Еремей не ответил. Сосредоточенно зацепил ложкой капусту, решительно отправил ее в рот. Пожевал с обреченным видом, глядя в одну точку. И, проглотив, заулыбался.
— Хороший еда. Вкусно, Пашка!
— Зачем хлеб отложил, спрашиваю? Не нравится? — Глаза Пашки стали сердитые. — Другого нет, ешь какой дают.
— Не, не, Пашка, нянь тоже вкусный, — поспешно заверил Еремей. — Только много его. Нам с Антошкой одни кусок хватит. А мой кусок надо отдать другому, кто шибко есть хочет. У кого нету хлеба…
— Всем одинаково дают, — оборвал Пашка. — Так что не мудри. Ешь! — И, успокоенный, начал выгребать со дна кастрюли в свою чашку.
— Всем? Такой нянь? — удивился Еремей. — На пароходе Фролов сказал, Матюхин боец сказал, что кто-то там, далеко, умирает. Ему есть нечего. Ему хлеб надо. Вот, даю. — И осторожно толкнул подальше от себя нетронутый кусок. — Нам с Антошкой пополам хватит Хватит, Антошка?
Тот, посматривая округлившимися глазами то на Еремей, то на Пашку, неуверенно кивнул.
— Чего, чего? Твой ломоть — голодающим? — Пашка растерянно заулыбался. — Думаешь, эта краюшка спасет кого-нибудь?

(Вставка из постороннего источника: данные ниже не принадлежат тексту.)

(** * Silence-detection lambda: a shallow embedding of [lambda_function.py]

    The development follows the source file top to bottom:
    - Python text as lists of code points, [str.splitlines];
    - the fragment of [re] that the three compiled patterns use, with
      Python's leftmost, greedy, backtracking search and named groups;
    - [float()] and [int()] on the captured groups, over IEEE binary64;
    - the scanning loop and the interval reconstruction of [has_audio];
    - the [s3_object] context manager and [lambda_handler], over a small
      state-and-exception monad whose state is the local [/tmp] directory. *)

From Stdlib Require Import ZArith NArith List Bool Ascii String Lia.
From Stdlib Require Import PrimFloat SpecFloat FloatOps.
From stdpp Require Import gmap strings.
Import ListNotations.

Local Open Scope Z_scope.

(** ** Text *)

(** A Python [str] is a sequence of Unicode code points. *)
Definition char : Type := N.
Definition text : Type := list char.

Definition cp (a : ascii) : char := N_of_ascii a.

(** The code points of an ASCII literal of the source. *)
Definition str (s : string) : text := map cp (list_ascii_of_string s).

Definition char_eqb (a b : char) : bool := N.eqb a b.

Fixpoint text_eqb (a b : text) : bool :=
  match a, b with
  | [], [] => true
  | x :: a', y :: b' => char_eqb x y && text_eqb a' b'
  | _, _ => false
  end.

Definition LF : char := 10%N.
Definition CR : char := 13%N.

(** The line boundaries of [str.splitlines]: LF, VT, FF, CR, FS, GS, RS,
    NEL, LINE SEPARATOR and PARAGRAPH SEPARATOR. *)
Definition is_linebreak (c : char) : bool :=
  existsb (char_eqb c)
    [10; 11; 12; 13; 28; 29; 30; 133; 8232; 8233]%N.

(** [splitlines_from cur s]: [cur] is the current line, reversed.  A CR
    directly followed by LF is one boundary; no empty line is produced
    after the last boundary. *)
Fixpoint splitlines_from (cur : text) (s : text) : list text :=
  match s with
  | [] => match cur with [] => [] | _ => [rev cur] end
  | c :: s' =>
      if is_linebreak c then
        rev cur ::
          match s' with
          | c2 :: s'' =>
              if char_eqb c CR && char_eqb c2 LF
              then splitlines_from [] s''
              else splitlines_from [] s'
          | [] => splitlines_from [] s'
          end
      else splitlines_from (c :: cur) s'
  end.

Definition splitlines (s : text) : list text := splitlines_from [] s.

(** ** Regular expressions

    The three patterns are sequences of literal characters, greedy
    repetitions of a character class, named groups and [$].  A pattern is
    kept as the list of its items, in the order of the source string. *)

Inductive item : Type :=
| Chr (c : char)                                   (* a literal character *)
| Rep (cls : char -> bool) (lo : nat) (hi : option nat)
                                                   (* cls{lo,hi}, greedy *)
| GOpen (name : string)                            (* (?P<name> *)
| GClose (name : string)                           (* ) *)
| Eol.                                             (* $ *)

Definition regex : Type := list item.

— Один кусок одному человеку один день помереть не даст, — уверенно сказал Еремей, принявшись деловито есть. — Много кусков — много дней один человек жить будет… Высушу, отошлю. Люся знает, куда послать, — посмотрел на девушку, которая сидела во главе второго стола. Пояснил с гордостью: — Люся все знает. Шибко умная моя сестра.
И опять покосился на соседа справа — слышал ли тот, что Люся сестра? Парень изумленно глядел на Еремей и, встретившись с ним взглядом, опустил глаза на свою пустую чашку, вычищенную корочкой до блеска.
— А я, брат, весь свой хлеб съел. Не подумал как-то, — он растерянно заморгал белесыми ресничками.
Пашка тоже заморгал, соображая. И вдруг ласково ткнул пятерней Еремея в лоб.
— Ай да Сатаров, ай да голова! — Схватил черпак, забарабанил по опорожненной кастрюле. Закричал весело — А ну кончай жевать! — И когда недоумевающие детдомовцы замерли, объявил: — Ребята, слушайте! Предлагаю выделять половину нашего хлебного пайка а помощь голодающим детям Поволжья! Начнем сегодня же, сейчас же. Ура Еремею Сатарову — это он придумал! Ура-а-а!